Sleep is one of the most important things the body needs not only for recovery but metabolic regulation. If there is a loss of quality sleep whether it’s acute or chronic it triggers multiple HPA axis dysfunctions, one of which is an increase in the inflammatory response which leads to increase in cortisol. Just 2 back to back nights of less sleep than your body needs/requires can cause big changes in your circadian production of cortisol. These among many other reasons is why a client needs to be asked if they are getting good quality sleep and the proper amounts. When they say they have more stress in their lives this becomes even more vital information.
Another thing is what is called Circadian disruptors which are basically things that cause shifts in the body’s circadian rhythm. The most common cause of this is Jet lag from traveling to different time zones and for individuals who have Shift work. The best thing to do to help with jet lag is exposure to Sunlight so as soon as you get up expose yourself to sunlight and then properly timed, HIGH doses of melatonin before bed to help reset your system. I’m not talking 10mg either.

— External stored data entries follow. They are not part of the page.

(* ===== verification/Interleavings.v ===== *)
(** * Interleavings: where the composed handlers depart from the user's view

    Theorems over every state of [System] (not a single run) for the
    event sequences in which the code does something a user does not
    expect:
    - a save whose edit context points past the end of the store (the
      edited row was deleted) changes no record and still reports
      "Changes saved successfully!" ([save_dangling_edit]);
    - the table's Edit loads the record's type, schema and data but keeps
      the errors and the progress of the form it replaces
      ([edit_click_keeps_errors_progress]);
    - a whitespace-only value passes the required check ([!value]) while
      the progress bar counts it as blank ([trim()])
      ([whitespace_passes_required]);
    - choosing another form type during an edit keeps the edit context,
      so the save replaces the edited row by a record of the new type
      ([type_change_on_edit]).
    The witnesses take these theorems at states the runs of [Scenarios]
    reach. *)

From S2P Require Import Prelude JsString JsObject JsNumber JsDate Catalog Validator FormSession AppStore System Scenarios.
From Stdlib Require Import String.
Open Scope string_scope.
Open Scope js_scope.

(** The events of typing into the form. *)
Definition is_input (ev : event) : bool :=
  match ev with EInput _ _ _ => true | _ => false end.

Section Interleavings.
Context `{DateEngine}.

(** A submit that collects no error on a non-blank form: the form is
    emptied, the host runs [handleFormSubmit] on the record of the current
    type and data, and the success toast of the mode is shown. *)
Lemma submit_valid_step (s : sys_state) (now : Z) (fs : list field_desc) :
  fields (form s) = Some fs -> forallb (blank (formData (form s))) fs = false ->
  collect_errors now (formData (form s)) fs = [] ->
  sys_step s (ESubmit now) =
    Some (mk_sys (mk_form (Some []) [] (errors (form s)) (formType (form s)) (num_lit 0))
                 (handleFormSubmit (mk_record (formType (form s)) (formData (form s))) (app s))
                 (toasts s ++ [(TSuccess, match editData (app s) with
                                          | Some _ => msg_saved | None => msg_submitted end)])%list).
Proof. intros Hf Hb Hc. unfold sys_step, handleSubmit. by rewrite Hf, Hb, Hc. Qed.

(** Typing changes neither the host's state, nor the toasts, nor the form
    type. *)
Lemma run_inputs (s s' : sys_state) (evs : list event) :
  forallb is_input evs = true -> run_events s evs = Some s' ->
  app s' = app s /\ toasts s' = toasts s /\ formType (form s') = formType (form s).
Proof.
  revert s. induction evs as [|[| now f v | | |] evs IH]; intros s Hin Hrun; try discriminate.
  - by injection Hrun as <-.
  - cbn [forallb is_input andb] in Hin. cbn [run_events] in Hrun.
    destruct (enabled s (EInput now f v)); [|done]. unfold sys_step in Hrun.
    destruct (handleChange now f v (form s)) as [st effs|] eqn:Hc; [|done].
    destruct (IH _ Hin Hrun) as (-> & -> & ->). simpl. split_and!; [done|done|].
    unfold handleChange in Hc. destruct (fields (form s)); [|discriminate]. by injection Hc as <- _.
Qed.

(** C24: A save whose edit context points at or past the end of the store
    (the edited row, or rows before it, were deleted) replaces nothing:
    the store is unchanged, the edited values are dropped with the
    context, and the page still shows "Changes saved successfully!". *)
Theorem save_dangling_edit (s : sys_state) (e : edit_ctx) (now : Z) (fs : list field_desc) :
  editData (app s) = Some e -> (List.length (submittedData (app s)) <= eindex e)%nat ->
  fields (form s) = Some fs -> forallb (blank (formData (form s))) fs = false ->
  collect_errors now (formData (form s)) fs = [] ->
  exists s', sys_step s (ESubmit now) = Some s' /\
    submittedData (app s') = submittedData (app s) /\ editData (app s') = None /\
    toasts s' = (toasts s ++ [(TSuccess, msg_saved)])%list.
Proof.
  intros He Hlen Hf Hb Hc. rewrite (submit_valid_step s now fs Hf Hb Hc), He.
  eexists. split; [reflexivity|]. cbn [app toasts]. split_and!; [|by unfold handleFormSubmit; rewrite He|done].
  rewrite (handleFormSubmit_store_edit _ e _ He). unfold spec_replaceAt.
  by destruct (Nat.ltb_spec (eindex e) (List.length (submittedData (app s)))); [lia|].
Qed.

(** C27: The table's Edit on a stored row shows "You are editing a form.",
    sets the edit context to the row, and loads the record's type, schema
    and data into the form, keeping the errors and the progress of the
    form it replaces: messages of the abandoned form stay beside valid
    values, and the bar shows the abandoned form's progress until the
    next keystroke. *)
Theorem edit_click_keeps_errors_progress (s : sys_state) (i : nat) (r : record) :
  submittedData (app s) !! i = Some r ->
  sys_step s (EEditClick i) =
    Some (mk_sys (mk_form (lookup_schema (rtype r)) (rdata r) (errors (form s)) (rtype r)
                          (progress (form s)))
                 (mk_app (submittedData (app s)) (Some (mk_edit i (rtype r) (rdata r))))
                 (toasts s ++ [(TInfo, msg_editing)])%list).
Proof. intros Hi. unfold sys_step. cbn [run_table_effects handleEditClick]. unfold handleEdit. by rewrite Hi. Qed.

(** C28: A value of white space only, in a field without a rule of its
    own, passes the required check ([!value] is false for a non-empty
    string) while the progress bar counts the field as blank
    ([value?.trim()] is empty): the form submits such a value as filled. *)
Theorem whitespace_passes_required (now : Z) (f : field_desc) (v : string) (data : js_obj string) :
  ~ In (fname f) rule_keys -> v <> "" -> js_trim v = "" -> data.[fname f] = Some v ->
  validateField now (fname f) (data.[fname f]) = None /\ blank data f = true.
Proof.
  intros Hk Hv Ht Hd. rewrite Hd, validateField_other by done. simpl.
  destruct (String.eqb_spec v "") as [->|_]; [done|]. split; [done|].
  unfold blank, opt_trim. rewrite Hd. simpl. by rewrite Ht.
Qed.

(** C29: Choosing another form type during an edit keeps the edit
    context: once the new form is filled in validly, the save replaces the
    edited row, in place, by a record of the newly chosen type, and shows
    "Changes saved successfully!". *)
Theorem type_change_on_edit (s s' : sys_state) (k : string) (evs : list event) (e : edit_ctx)
    (now : Z) (fs : list field_desc) :
  editData (app s) = Some e -> (eindex e < List.length (submittedData (app s)))%nat ->
  forallb is_input evs = true -> run_events s (ESelect k :: evs) = Some s' ->
  fields (form s') = Some fs -> forallb (blank (formData (form s'))) fs = false ->
  collect_errors now (formData (form s')) fs = [] ->
  exists s'', sys_step s' (ESubmit now) = Some s'' /\
    submittedData (app s'') = <[eindex e := mk_record k (formData (form s'))]> (submittedData (app s)) /\
    editData (app s'') = None /\ last (toasts s'') = Some (TSuccess, msg_saved).
Proof.
  intros He Hlt Hin Hrun Hf Hb Hc. cbn [run_events] in Hrun. destruct (enabled s (ESelect k)); [|done].
  cbn [sys_step] in Hrun.
  destruct (run_inputs _ _ evs Hin Hrun) as (Ha & Ht & Hk). cbn [form app toasts] in Ha, Ht, Hk.
  rewrite (submit_valid_step s' now fs Hf Hb Hc), Ha, Hk, He. eexists. split; [reflexivity|].
  cbn [app toasts]. split_and!; [| |by rewrite last_snoc].
  - rewrite (handleFormSubmit_store_edit _ e _ He). unfold spec_replaceAt.
    by destruct (Nat.ltb_spec (eindex e) (List.length (submittedData (app s)))); [|lia].
  - by unfold handleFormSubmit; rewrite He.
Qed.

End Interleavings.

(** ** Witnesses *)

#[local] Existing Instance strict_engine.

(** Ann and Bob stored, Bob's row opened for editing, then deleted. *)
Definition dangling_run : list event :=
  (create_ann ++ create_bob ++ [EEditClick 1; EDeleteClick 1 true])%list.

Lemma save_dangling_edit_witness :
  exists s', sys_step (after dangling_run) (ESubmit 0) = Some s' /\
    submittedData (app s') = submittedData (app (after dangling_run)) /\ editData (app s') = None /\
    toasts s' = (toasts (after dangling_run) ++ [(TSuccess, msg_saved)])%list.
Proof.
  apply (save_dangling_edit _ (mk_edit 1 "userInfo" (rdata (rec_user "Bob" "Ray" "40"))) 0
           (default [] (lookup_schema "userInfo")));
    vm_compute; first [reflexivity | lia].
Defined.

Lemma edit_click_keeps_errors_progress_witness :
  let s := after (create_ann ++ [ESelect "userInfo"; EInput 0 (field_of "userInfo" "age") "0"])%list in
  sys_step s (EEditClick 0) =
    Some (mk_sys (mk_form (lookup_schema "userInfo") (rdata (rec_user "Ann" "Lee" "30")) (errors (form s))
                          "userInfo" (progress (form s)))
                 (mk_app (submittedData (app s)) (Some (mk_edit 0 "userInfo" (rdata (rec_user "Ann" "Lee" "30")))))
                 (toasts s ++ [(TInfo, msg_editing)])%list).
Proof.
  intros s. apply (edit_click_keeps_errors_progress s 0 (rec_user "Ann" "Lee" "30")).
  vm_compute. reflexivity.
Defined.

Lemma whitespace_passes_required_witness :
  validateField 0 "firstName" ([("firstName", "  ")].["firstName"]) = None /\
  blank [("firstName", "  ")] (field_of "userInfo" "firstName") = true.
Proof.
  apply (whitespace_passes_required 0 (field_of "userInfo" "firstName") "  ");
    [vm_compute; intros [H|[H|[H|[H|[H|[]]]]]]; discriminate | discriminate | vm_compute; reflexivity ..].
Defined.

Lemma type_change_on_edit_witness :
  let s := after (create_ann ++ [EEditClick 0])%list in
  let s' := after (create_ann ++ [EEditClick 0; ESelect "address"] ++ type_address 0)%list in
  exists s'', sys_step s' (ESubmit 0) = Some s'' /\
    submittedData (app s'') = <[0%nat := mk_record "address" (formData (form s'))]> (submittedData (app s)) /\
    editData (app s'') = None /\ last (toasts s'') = Some (TSuccess, msg_saved).
Proof.
  intros s s'.
  apply (type_change_on_edit s s' "address" (type_address 0) (mk_edit 0 "userInfo" (rdata (rec_user "Ann" "Lee" "30")))
           0 (default [] (lookup_schema "address")));
    vm_compute; first [reflexivity | lia].
Defined.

For shift workers, this is actually the worse scenario and it is linked to a number of chronic disorders and why they have such a hard time losing fat or gaining muscle. Unless they can switch their shifts or find another job it comes down to helping them get into some type of structure to where they are getting around 7 hours of sleep in the 24-hour cycle that’s as close to non-Daylight times as possible as well as good nutrition.